- Developer: Big Ant Studios
- Publisher: Tru Blu Entertainment
- Series: Don Bradman Cricket
- Platforms: Microsoft Windows, PlayStation 4, Xbox One
- Release: PlayStation 4, Xbox One; 16 December 2016; Microsoft Windows; 16 January 2017;
- Genre: Sports
- Modes: Single-player, multiplayer

= Don Bradman Cricket 17 =

2016 video game

Don Bradman Cricket 17 (DBC 17) is a cricket video game developed by Big Ant Studios. It is the sequel to Don Bradman Cricket 14 and was released on 16 December 2016 for PlayStation 4, Xbox One, and on 16 January 2017 for Microsoft Windows. It was officially announced on 28 May 2016, by Big Ant Studios.

==Gameplay==
An enriched career mode sees players begin their cricket careers at the local level, playing for teams in their chosen region before earning selection for domestic and international duty. Teams are also dynamic throughout player's career saves rather than locked to a single line-up for the duration; other players will shift about as they retire, suffer injuries, slump in form, or get selected for higher levels of cricket. A new “Be a Pro” option brought with it the ability to play through career mode as an existing player, and also have the option to play through career mode controlling the whole team. In addition to the expanded character creation system, a “full and comprehensive" stadium creator mode that will allow players to recreate their own local cricket ground in-game.

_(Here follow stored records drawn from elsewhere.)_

Lemma length_escape s k : (String.length k <= String.length (escape s k))%nat.
Proof.
  induction s as [|c s IH]; simpl; [lia|].
  pose proof (length_escape_char c (escape s k)). lia.
Qed.

Lemma length_print_string s k :
  (String.length k + 2 <= String.length (print_string s k))%nat.
Proof.
  unfold print_string. simpl.
  pose proof (length_escape s (String dquote k)). simpl in *. lia.
Qed.

Lemma length_print_uint d k : (String.length k <= String.length (print_uint d k))%nat.
Proof. induction d; simpl; lia. Qed.

Lemma length_print_Z n k : (String.length k <= String.length (print_Z n k))%nat.
Proof.
  unfold print_Z. destruct (Z.to_int n) as [d|d]; simpl;
    pose proof (length_print_uint d k); lia.
Qed.

Lemma pays_elems l :
  Forall pays l ->
  forall k, (size_items l + 2 * String.length k
             <= 2 * String.length (print_elems l k))%nat.
Proof.
  induction 1 as [|y l Hy _ IH]; intros k; [simpl; lia|].
  change (size_items (y :: l)) with (S (size y + size_items l)).
  change (print_elems (y :: l) k) with (String "," (print y (print_elems l k))).
  specialize (Hy (print_elems l k)). specialize (IH k).
  change (String.length (String ?c ?r)) with (S (String.length r)). lia.
Qed.

Lemma pays_members l :
  Forall (fun kv => pays (snd kv)) l ->
  forall k, (size_fields l + 2 * String.length k
             <= 2 * String.length (print_members l k))%nat.
Proof.
  induction 1 as [|[key y] l Hy _ IH]; intros k; [simpl; lia|].
  change (size_fields ((key, y) :: l)) with (S (size y + size_fields l)).
  change (print_members ((key, y) :: l) k)
    with (String "," (print_string key (String ":" (print y (print_members l k))))).
  specialize (Hy (print_members l k)). specialize (IH k). simpl in Hy.
  pose proof (length_print_string key (String ":" (print y (print_members l k)))) as Hkey.
  change (String.length (String ?c ?r)) with (S (String.length r)) in *. lia.
Qed.
(** The command does not validate: in a document of 50 characters it
    accepts the reversed range (10, 2), issues zoom-in(10, 2) unchanged
    and leaves the overlapping hidden ranges [0, 9) and [3, 50). *)
Lemma reversed_range_is_forwarded :
  (exists w',
      keepOnlyZoomedContentVisible 10 2 noOptions (blankWorld 50) = Ok tt w'
      /\ newlyDispatched (blankWorld 50) w'
         = [zoomInEffect (mkSpan 10 2); EditorView_scrollIntoView yStart]
      /\ calculateHiddenContentRanges (state (view w')) = [mkSpan 0 9; mkSpan 3 50])
  /\ ~ validRange 10 2 (Text.length (doc (state (view (blankWorld 50)))))
  /\ ~ validatesItsRange.
Proof.
  split; [|split].
  - eexists. split; [vm_compute; reflexivity|]. split; reflexivity.
  - unfold validRange. lia.
  - intro Hvalidates.
    destruct (keepOnlyZoomedContentVisible 10 2 noOptions (blankWorld 50))
      as [[] w'|e w'] eqn:Hrun; [|discriminate Hrun].
    specialize (Hvalidates (blankWorld 50) w' 10 2 noOptions Hrun (mkSpan 10 2)).
    vm_compute in Hrun. injection Hrun as <-.
    assert (Hbad : validRange 10 2 (Text.length (doc (state (view (blankWorld 50)))))).
    { apply Hvalidates. left. reflexivity. }
    unfold validRange in Hbad. cbn [from to] in Hbad. lia.
Qed.

(* ================================================================== *)
(** * Further properties of the reducer                                *)
(* ================================================================== *)

Section Effects.

Variable tr : Transaction.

Cricket 17 has new batting shots like helicopter shots, charge sixes etc. It also adds new visual and new special effects. As the game does not feature official licenses, it does not contain real player likenesses.

==Reception==
On the review aggregator website Metacritic, the Xbox One version of Don Bradman Cricket 17 received a score of 83 out of 100, based on 4 critics, indicating "generally favorable reviews". (Note: Metacritic reviews for the PlayStation and PC versions were not compiled) Gavin Mannion from review website Critical Hit scored the game at 8.5/10, stating that whilst the "game’s not perfect", it was an "improvement on the previous version of Don Bradman."